もちろん、高多層な基板が必要とされるような製品(スマフォやPC、その他高機能製品など)や車載や航空宇宙、医療系など、高機能かつ悪環境、熱、湿度、インピーダンスを考慮しなければならない基板の代わりになる日は、ずっと将来のことでしょうけれど、LEDが光るような簡単な製品には応用可能でしょうねえ。まあ、基板の性能にもよりますから、この記事にあるように、車載や携帯のアンテナなどの量産に導入予定というのも頷けます。形状にもよるのでしょうけれど、小型の電子部品なら実装も問題なさそう。すごいなあ。

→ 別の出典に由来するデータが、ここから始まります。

Lemma destination_rooted_dotted_witness :
  (exists rel, lit "/site/dist/-index.html" = lit "/site/dist" ++ lit "/" ++ rel)
  /\ (JS.startsWith (lit "/site/dist") (lit "/") = true ->
      JS.startsWith (lit "/site/dist/-index.html") (lit "/") = true)
  /\ JS.indexOf (final_segment (lit "/site/dist/-index.html")) Char.dot
     <> (-1)%Z.
Proof.
  apply (destination_rooted_dotted (lit "/site/dist") (lit "-index.html")).
  reflexivity.
Defined.

(** ** Slugs the expression does not match *)

Lemma templates_all_resolved dirname B Ctx
      (data : list (descriptor Ctx)) (out : list (mapping Ctx)) :
  templates dirname B data = Returns out ->
  Forall (fun v => exists d, resolve B (slug v) = Returns d) data.
Proof.
  intros H. apply templates_returns in H.
  induction H as [|v m data out Hv _ IH]; constructor; [|exact IH].
  exists (to m). apply (template_of_returns dirname B Ctx v m Hv).
Qed.

Lemma resolved_template_of dirname B Ctx (l : list (descriptor Ctx)) :
  Forall (fun v => exists d, resolve B (slug v) = Returns d) l ->
  Forall (fun v => exists m, template_of dirname B v = Returns m) l.
Proof.
  apply Forall_impl. intros v (d & Hd).
  exact (template_of_defined dirname B Ctx v d Hd).
Qed.

(** C5, as the code has it: resolution throws, with the message
    [Incorrect slug: ] followed by the slug, exactly when the slug cannot
    be split into a prefix without line terminator and a trailing segment
    of the character class; the empty slug is such a slug; and the first
    record of the list whose slug is such a slug makes [map] throw that
    error, whatever records follow, so that a list of mappings exists only
    when every slug resolves. *)
Theorem incorrect_slug_exactly (B s : jsstring) :
  (resolve B s = Throws (incorrect_slug s) <->
   ~ exists p1 p2,
       s = p1 ++ p2 /\ dot_star p1 = true /\ segment_to_end p2 = true)
  /\ (forall m, resolve B s = Throws m -> m = incorrect_slug s)
  /\ ((exists d, resolve B s = Returns d) <->
      exists p1 p2,
        s = p1 ++ p2 /\ dot_star p1 = true /\ segment_to_end p2 = true)
  /\ resolve B [] = Throws (incorrect_slug [])
  /\ (forall dirname Ctx (pre post : list (descriptor Ctx)) v,
         Forall (fun u => exists d, resolve B (slug u) = Returns d) pre ->
         resolve B (slug v) = Throws (incorrect_slug (slug v)) ->
         templates dirname B (pre ++ v :: post)
         = Throws (incorrect_slug (slug v)))
  /\ (forall dirname Ctx (data : list (descriptor Ctx)) out,
         templates dirname B data = Returns out ->
         Forall (fun v => exists d, resolve B (slug v) = Returns d) data).
Proof.
  repeat split.
  - intros H. apply resolve_throws, resolve_path_throws in H.
    apply exec_slug_null, H.
  - intros H. apply resolve_throws, resolve_path_null, exec_slug_null, H.
  - intros m H. apply resolve_throws, resolve_path_throws in H. apply H.
  - intros (d & H). destruct (resolve_returns B s d H) as (p & Hp & _).
    destruct (resolve_path_returns s p Hp) as (p1 & p2 & E & _).
    exists p1, p2. apply exec_slug_sound, E.
  - intros (p1 & p2 & -> & H1 & H2).
    destruct (exec_slug_defined p1 p2 H1 H2) as (q1 & q2 & E).
    rewrite (resolve_matched B _ q1 q2 E). eauto.
  - intros dirname Ctx pre post v Hpre Hv.
    apply templates_throws; [apply resolved_template_of, Hpre|].
    apply template_of_throws. apply (proj1 (resolve_throws B _ _)), Hv.
  - intros dirname Ctx data out. apply templates_all_resolved.
Qed.

Lemma incorrect_slug_exactly_witness :
  (exists d, resolve (lit "/site/dist") (lit "docs/about") = Returns d)
  /\ templates (lit "/site") (lit "/site/dist")
       ([Descriptor (lit "about") (lit "about.njk") 1%nat]
        ++ Descriptor (lit "//") (lit "home.njk") 2%nat
        :: [Descriptor (lit "blog") (lit "blog.njk") 3%nat])
     = Throws (incorrect_slug (lit "//")).
Proof.
  split.
  - apply (proj2 (proj1 (proj2 (proj2
             (incorrect_slug_exactly (lit "/site/dist") (lit "docs/about")))))).
    exists (lit "docs/"), (lit "about"). repeat split; reflexivity.
  - apply (proj1 (proj2 (proj2 (proj2 (proj2
             (incorrect_slug_exactly (lit "/site/dist") [])))))
             (lit "/site") nat
             [Descriptor (lit "about") (lit "about.njk") 1%nat]
             [Descriptor (lit "blog") (lit "blog.njk") 3%nat]
             (Descriptor (lit "//") (lit "home.njk") 2%nat)).
    + constructor; [|constructor].
      exists (lit "/site/dist/about/index.html"). reflexivity.
    + reflexivity.
Defined.

(** C5 as the specification states it fails on a slug with a line
    terminator before its last segment: the slug made of [a], a line feed
    and [b] ends in the segment [b], and resolution throws. *)
Lemma line_terminator_slug_throws :
  (exists p1 p2,
      lit "a" ++ [10] ++ lit "b" = p1 ++ p2 /\ segment_to_end p2 = true)
  /\ resolve (lit "/site/dist") (lit "a" ++ [10] ++ lit "b")
     = Throws (incorrect_slug (lit "a" ++ [10] ++ lit "b")).
Proof.
  split; [|reflexivity].
  exists (lit "a" ++ [10]), (lit "b"). split; reflexivity.
Qed.

(** C6, as the code has it: the slug [/] holds no word character, the
    expression does not match it, and resolution throws the error of
    incorrect slugs. *)
Theorem separator_slug_throws (B : jsstring) :
  resolve B (lit "/") = Throws (incorrect_slug (lit "/")).
Proof. reflexivity. Qed.

(** C6 as the specification states it fails: the slug [/] does not resolve
    to [index.html] under the build directory. *)
Lemma separator_slug_not_index :
  resolve (lit "/site/dist") (lit "/")
  <> Returns (lit "/site/dist" ++ lit "/" ++ lit "index.html").
Proof. discriminate. Qed.

(** ** A slash in front of the slug *)

(** C7 does not hold of the code: the string without the leading slash is
    built and dropped, the slash stays in the first group, and [/about]
    gets two slashes behind the build directory where [about] gets one. *)
Theorem leading_separator_kept (B : jsstring) :
  JS.replace_string (lit "/about") (lit "^/") [] = lit "/about"
  /\ resolve B (lit "/about") = Returns (B ++ lit "//about/index.html")
  /\ resolve B (lit "about") = Returns (B ++ lit "/about/index.html")
  /\ resolve B (lit "/" ++ lit "about") <> resolve B (lit "about").
Proof.
  repeat split. intros H. injection H as H.
  apply app_inv_head in H. discriminate.
Qed.

(** For every slug that resolves, the slash put in front of it shows in the
    destination. *)
Lemma resolve_leading_slash B s p :
  resolve_path s = Returns p ->
  resolve B s = Returns (B ++ lit "/" ++ p)
  /\ resolve B (lit "/" ++ s) = Returns (B ++ lit "/" ++ lit "/" ++ p).
Proof.
  intros H. split; apply resolve_of_path; [exact H|].
  apply resolve_path_slash, H.
Qed.

(** More generally the expression looks at the end of the slug only: what
    stands before a slash is carried over to the path as it is. *)
Lemma exec_slug_under a s p1 p2 :
  dot_star a = true -> exec_slug s = Some (p1, p2) ->
  exec_slug (a ++ Char.slash :: s) = Some (a ++ Char.slash :: p1, p2).
Proof.
  intros Ha E. induction a as [|x a IH].
  - apply exec_slug_slash, E.
  - simpl in Ha. apply andb_true_iff in Ha. destruct Ha as [Hx Ha].
    apply negb_true_iff in Hx. rewrite exec_slug_unfold.
    rewrite segment_to_end_slash_inside by (intros ->; discriminate E).
    simpl. rewrite Hx, (IH Ha). reflexivity.
Qed.

Lemma append_index_app a p1 p2 :
  append_index (a ++ p1) p2 = a ++ append_index p1 p2.
Proof.
  induction a as [|x a IH]; [reflexivity|].
  simpl. rewrite append_index_cons, IH. reflexivity.
Qed.

Lemma resolve_path_under a s p :
  dot_star a = true -> resolve_path s = Returns p ->
  resolve_path (a ++ lit "/" ++ s) = Returns (a ++ lit "/" ++ p).
Proof.
  intros Ha H. destruct (resolve_path_returns s p H) as (p1 & p2 & E & ->).
  change (lit "/" ++ s) with (Char.slash :: s).
  rewrite (resolve_path_matched _ _ _ (exec_slug_under a s p1 p2 Ha E)).
  change (a ++ Char.slash :: p1) with (a ++ [Char.slash] ++ p1).
  rewrite app_assoc, append_index_app, <- app_assoc. reflexivity.
Qed.

(** What resolves to itself is the path under the build directory: a
    destination taken with the build directory in front of it gets the
    build directory once more. *)
Remark resolve_destination_again B s d :
  dot_star B = true -> resolve B s = Returns d ->
  resolve B d = Returns (B ++ lit "/" ++ d).
Proof.
  intros HB H. destruct (resolve_returns B s d H) as (p & Hp & ->).
  destruct (resolve_path_fixed s p Hp) as (_ & Hf).
  apply resolve_of_path, resolve_path_under; assumption.
Qed.

(** ** The list of mappings *)

Lemma Forall2_nth_error {A C : Type} (R : A -> C -> Prop) l l' :
  Forall2 R l l' ->
  forall i v, nth_error l i = Some v ->
  exists m, nth_error l' i = Some m /\ R v m.
Proof.
  induction 1 as [|x y l l' Hxy _ IH]; intros [|i] v; simpl; try discriminate.
  - intros H. injection H as <-. eauto.
  - apply IH.
Qed.

(** C9: a list of records all of whose slugs resolve gives a list of
    mappings; that list has the length of the list of records, and its
    mapping at each position comes from the record at that position: its
    context is the context of the record, its source the template of the
    record under the directory of the configuration, and its destination
    the destination of the slug of the record. *)
Theorem templates_one_to_one (dirname B : jsstring) (Ctx : Type)
        (data : list (descriptor Ctx)) :
  (Forall (fun v => exists d, resolve B (slug v) = Returns d) data ->
   exists out, templates dirname B data = Returns out)
  /\ (forall out,
         templates dirname B data = Returns out ->
         List.length out = List.length data
         /\ List.map to_context out = List.map context data
         /\ forall i v,
             nth_error data i = Some v ->
             exists m,
               nth_error out i = Some m
               /\ to_context m = context v
               /\ from m = dirname ++ lit "/" ++ template v
               /\ resolve B (slug v) = Returns (to m)).
Proof.
  split.
  - intros H. apply templates_defined, resolved_template_of, H.
  - intros out H. apply templates_returns in H. split; [|split].
    + symmetry. apply (Forall2_length H).
    + induction H as [|v m l l' Hv _ IH]; simpl; [reflexivity|].
      destruct (template_of_returns dirname B Ctx v m Hv) as (_ & -> & _).
      rewrite IH. reflexivity.
    + intros i v Hi.
      destruct (Forall2_nth_error _ _ _ H i v Hi) as (m & Hm & Hv).
      destruct (template_of_returns dirname B Ctx v m Hv) as (H1 & H2 & H3).
      eauto.
Qed.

実は今日、お仕事で大阪を訪れていた、シリコンバレーで25年以上も製造業に携わっている遠藤吉紀さんとランチミーティングをさせていただいたのだけれど(来週、サンノゼでお世話になります)、その会話の中でも、「テスラモーター、Uber、Squareなど、イノベーティブな企業って、実は既存のモノやサービスの土台の上に成り立っているんだよね」という話が出ました。Innovationというと、何かトンデモないものを発明したり、あり得ないと思うようなことを実現しちゃう天才的な閃きから来るイメージがあるけれど(まあ、実際そんな技術もありますが)、実は、既存技術の応用でなんとかなるものが多いのです。

これは絶対に変えれないよね、この業界はこうだよね、さすがにこれは無理かな、と思った時点で思考が停止してしまう。

なんとかなるんじゃない?
いやいや、全然革新の余地はあるよね。
当たり前と思っていることって実はおかしいよね。

このような柔軟な思考と飽くなき探究心、そして未来志向の概念から、プロダクトやサービスが生まれるんですね。その点、日本の企業は技術力はあるけれど、なかなか、Innovationを醸成する土壌、文化には乏しいように感じます。見せ方もあまり上手ではないし。だって、IT、tech分野のリーディングカンパニーは、全てではないとしても、やっぱりシリコンバレーから生まれるんですから。